E-mail: sushantgmc@rediffmail.com

ABSTRACT

BACKGROUND

CPA lesions are clinically nonspecific and the presenting symptoms are not related to the nature of the lesion itself, but to the nerves or cerebral structure involved with the lesions. Therefore, preoperative diagnosis of a CPA region tumoural lesion is based on imaging.

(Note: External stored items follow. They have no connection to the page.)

Lemma chunks_NoDup {A} (f : A -> list A) (l : list A) :
  NoDup l -> (forall x, f x = [] \/ f x = [x]) -> NoDup (flat_map f l).
Proof.
  intros Hnd Hf. induction Hnd as [|a l Hnotin Hnd IH]; simpl; [constructor|].
  destruct (Hf a) as [->| ->]; simpl; [assumption|].
  constructor; [|assumption]. intros Hin. apply in_flat_map in Hin as (y & Hy & Hin).
  destruct (Hf y) as [E|E]; rewrite E in Hin; simpl in Hin; [tauto|].
  destruct Hin as [->|[]]. contradiction.
Qed.

Lemma chunks_sorted {A} (R : A -> A -> Prop) (f : A -> list A) (l : list A) :
  StronglySorted R l -> (forall x, f x = [] \/ f x = [x]) ->
  StronglySorted R (flat_map f l).
Proof.
  intros Hs Hf. induction Hs as [|a l Hs IH Hall]; simpl; [constructor|].
  destruct (Hf a) as [->| ->]; simpl; [assumption|].
  constructor; [assumption|]. apply Forall_forall. intros y Hin.
  apply in_flat_map in Hin as (z & Hz & Hin).
  destruct (Hf z) as [E|E]; rewrite E in Hin; simpl in Hin; [tauto|].
  destruct Hin as [->|[]]. rewrite Forall_forall in Hall. now apply Hall.
Qed.

Lemma filter_sub_length {A} (p q : A -> bool) (l : list A) :
  (forall x, p x = true -> q x = true) ->
  (List.length (filter p l) <= List.length (filter q l))%nat.
Proof.
  intros Hpq. induction l as [|a l IH]; simpl; [lia|].
  destruct (p a) eqn:Ep.
  - rewrite (Hpq a Ep). simpl. lia.
  - destruct (q a); simpl; lia.
Qed.

(** X2.  When the ledger satisfies [unique_together] and the role table
    holds no row twice, [get_active_roles] lists no role twice (the
    queryset has no [distinct()], the constraint does the work), every
    listed role is active, and the list is in ascending name order. *)
Theorem get_active_roles_distinct_sorted self w :
  unique_together (accounts_userrole w) ->
  NoDup (accounts_role w) ->
  NoDup (get_active_roles self w) /\
  Forall (fun r => Role.is_active r = true) (get_active_roles self w) /\
  StronglySorted name_le (get_active_roles self w).
Proof.
  intros Hut Hnd.
  assert (Hchunk : forall r,
    (if Role.is_active r then
       map (fun _ => r)
           (filter (fun x => (UserRole.user x =? Profile.user self)
                             && UserRole.is_active x
                             && pk_is (UserRole.role x) (Role.pk r))
                   (accounts_userrole w))
     else []) = [] \/
    (if Role.is_active r then
       map (fun _ => r)
           (filter (fun x => (UserRole.user x =? Profile.user self)
                             && UserRole.is_active x
                             && pk_is (UserRole.role x) (Role.pk r))
                   (accounts_userrole w))
     else []) = [r]).
  { intros r. destruct (Role.is_active r); [|now left].
    destruct (Role.pk r) as [rid|] eqn:Epk.
    - pose proof (filter_sub_length
                    (fun x => (UserRole.user x =? Profile.user self)
                              && UserRole.is_active x
                              && pk_is (UserRole.role x) (Some rid))
                    (userrole_for (Profile.user self) rid)
                    (accounts_userrole w)) as Hlen.
      specialize (Hut (Profile.user self) rid).
      destruct (filter _ (accounts_userrole w)) as [|a [|b l]] in Hlen |- *.
      + now left.
      + now right.
      + simpl in Hlen. exfalso.
        assert (2 <= 1)%nat; [|lia].
        etransitivity; [|exact Hut]. etransitivity; [|apply Hlen].
        * simpl. lia.
        * intros x Hx. rewrite !andb_true_iff in Hx. destruct Hx as [[Hu _] Hp].
          unfold userrole_for. rewrite Hu. simpl in Hp.
          rewrite Z.eqb_sym. exact Hp.
    - left. clear Hut. induction (accounts_userrole w) as [|a l IH]; simpl; [reflexivity|].
      rewrite !andb_false_r. exact IH. }
  split; [|split].
  - unfold get_active_roles. apply chunks_NoDup; [|exact Hchunk].
    apply (Permutation_NoDup (order_by_name_perm _) Hnd).
  - apply Forall_forall. intros r Hr. now apply In_get_active_roles in Hr.
  - unfold get_active_roles. apply chunks_sorted; [|exact Hchunk].
    apply order_by_name_sorted.
Qed.

(** ** Assigning and revoking, seen through the queries *)

(** X3.  The first assignment of a pair: when the ledger has no row for
    (user, role), the role is saved and active, and the user, the role row
    and the assigner (when there is one) are stored, [add_role] appends
    one row and changes nothing else.  The row has a fresh id, is active,
    has [assigned_at] equal to the clock reading, no [revoked_at], and
    [assigned_by] and [note] exactly as passed (an empty note included). *)
Theorem add_role_first_assignment self role rid ab note w :
  Role.pk role = Some rid -> rid <> 0 -> Role.is_active role = true ->
  (forall x, In x (accounts_userrole w) ->
             ~ (UserRole.user x = Profile.user self /\ UserRole.role x = rid)) ->
  user_stored (Profile.user self) w = true -> role_stored rid w = true ->
  assigner_stored ab w = true ->
  exists ur w',
    add_role self role ab note w = (Ok ur, w') /\
    accounts_userrole w' = (accounts_userrole w ++ [ur])%list /\
    ~ In (UserRole.id ur) (map UserRole.id (accounts_userrole w)) /\
    ur = UserRole.mk (UserRole.id ur) (Profile.user self) rid true
                     (clock (ticks w)) None ab note /\
    auth_user w' = auth_user w /\
    accounts_profile w' = accounts_profile w /\
    accounts_role w' = accounts_role w /\
    blacklistedtoken w' = blacklistedtoken w.
Proof.
  intros Hpk Hnz Hact Hnone Hus Hrs Has.
  assert (Hf : filter (userrole_for (Profile.user self) rid) (accounts_userrole w) = []).
  { induction (accounts_userrole w) as [|a l IH]; simpl; [reflexivity|].
    destruct (userrole_for (Profile.user self) rid a) eqn:E.
    - exfalso. apply (Hnone a); [now left|]. unfold userrole_for in E.
      apply andb_true_iff in E as [E1 E2]. now rewrite Z.eqb_eq in E1, E2.
    - apply IH. intros x Hx. apply Hnone. now right. }
  eexists; eexists.
  split; [apply add_role_created with (rid := rid); trivial;
          apply fk_ok_true; simpl; auto|].
  destruct w; simpl. repeat split. apply next_pk_fresh.
Qed.
(** The theorem of X23 on the dense chain [T_swap] asked for no
    eigenvalue: the spectrum stored is empty. *)
Lemma plot_spectrum_after_decomposition_witness :
  let w := new_world "Eigen" (kernel_of false T_swap) in
  let w' := (Eigen._compute eigengap_spec table_eigs table_eig 0 LR 1 true None w).2 in
  ∃ e, _eig (self w') = Some e ∧
    plot_spectrum (self w') true None = Returns (RealSpectrum (_plot_real_spectrum e None)) ∧
    (eig_D e ≠ [] →
     ∃ fig, plot_spectrum (self w') false None = Returns (ComplexSpectrum fig)) ∧
    (eig_D e = [] →
     plot_spectrum (self w') false None
       = Fails (Builtin (ValueError (msg_zero_size "minimum")))).
Proof.
  apply (plot_spectrum_after_decomposition eigengap_spec table_schur table_eigs table_eig
           (new_world "Eigen" (kernel_of false T_swap))).
  left. exists 0%Z, LR, 1%Q, true, None. vm_compute. reflexivity.
Defined.

(** ** [find_nearest] *)

Lemma filter_none {A} (P : A → Prop) `{∀ x, Decision (P x)} (l : list A) :
  Forall (λ x, ¬ P x) l → filter P l = [].
Proof.
  induction 1 as [| x l Hx _ IH]; [done |].
  by rewrite filter_cons, decide_False.
Qed.

Lemma searchsorted_split (a : list Q) (v : Q) :
  Sorted Qle a →
  ∃ pre suf, a = pre ++ suf ∧ np_searchsorted_left a v = length pre ∧
    Forall (λ x, (x < v)%Q) pre ∧ Forall (λ x, (v <= x)%Q) suf ∧
    StronglySorted Qle (pre ++ suf).
Proof.
  intros Hs.
  apply Sorted_StronglySorted in Hs; [| intros x y z; apply Qle_trans].
  unfold np_searchsorted_left.
  induction Hs as [| x a Hs (pre & suf & Ha & Hix & Hpre & Hsuf & Hss) Hall].
  - exists [], []. repeat split; constructor.
  - rewrite filter_cons. destruct (decide (x < v)%Q) as [Hlt | Hge].
    + exists (x :: pre), suf. simpl. rewrite Hix. repeat split; try done.
      * by rewrite Ha at 1.
      * by constructor.
      * rewrite <- Ha. by constructor.
    + assert (Hnone : filter (λ y, (y < v)%Q) a = []).
      { apply filter_none. eapply Forall_impl; [exact Hall |].
        intros y Hy. simpl in Hy. lra. }
      rewrite Hnone. exists [], (x :: a). repeat split; try done.
      * constructor; [lra |]. eapply Forall_impl; [exact Hall |].
        intros y Hy. simpl in Hy. lra.
      * by constructor.
Qed.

Aim of the study was to determine various CT and MR imaging features of different CPA lesions and provide accurate possible preoperative diagnosis. To propose a concise algorithm to facilitate diagnosis and to correlate histopathologically post-operatively.

Materials and Methods

Retrospective observational study was carried out during a period from April, 2012 to March, 2015 on 62 selected patients referred from various departments with clinical suspicion, and after CT & MRI both revealed cerebellopontine angle lesions. Lesions were retrospectively analysed according to its relative CT attenuation, MR signal intensity with morphologic appearance on T1- and T2-weighted images and contrast enhancement patterns along with diffusion and spectroscopic features.

RESULTS

Of the total 62 cases, 40 patients had undergone operative treatment and rest of 22 cases were treated conservatively and radiotherapy. Histopathological findings are correlated in 40 patients. Majority 43.5% patients were in age between 41-50 yrs. Females predominated with 56.4% cases. Most common CPA lesion encountered was acoustic schwannoma (67.7% cases) followed by meningioma, arachnoid cyst and epidermoid. Most common presenting symptom was hearing loss (77.4%) followed by tinnitus (59.6%). Most CPA masses were hypodense on unenhanced scans (64.5%). Majority of acoustic schwannoma showed expansion of IAC (85.7%). Hydrocephalus and calcification seen mainly in acoustic schwannoma among all CPA masses. On contrast enhanced CT and MRI, majority CPA showed heterogenous enhancement. Dural tail sign seen in 5 out of 6 cases of meningioma. On MRS of CPA with large extracanalicular component, acoustic schwannoma showed MI peak (3.55 ppm) and meningioma showed alanine peak (1.47 ppm).

Conclusion

Both CT and MRI can depict the characteristic imaging features, allow a systematic approach to preoperative diagnosis in majority of cases. Advanced MR imaging techniques such as diffusion weighted imaging as well as spectroscopy help to differentiate variety of lesions.

Keywords

Acoustic schwannoma, Magnetic resonance imaging, Cerebellopontine angle.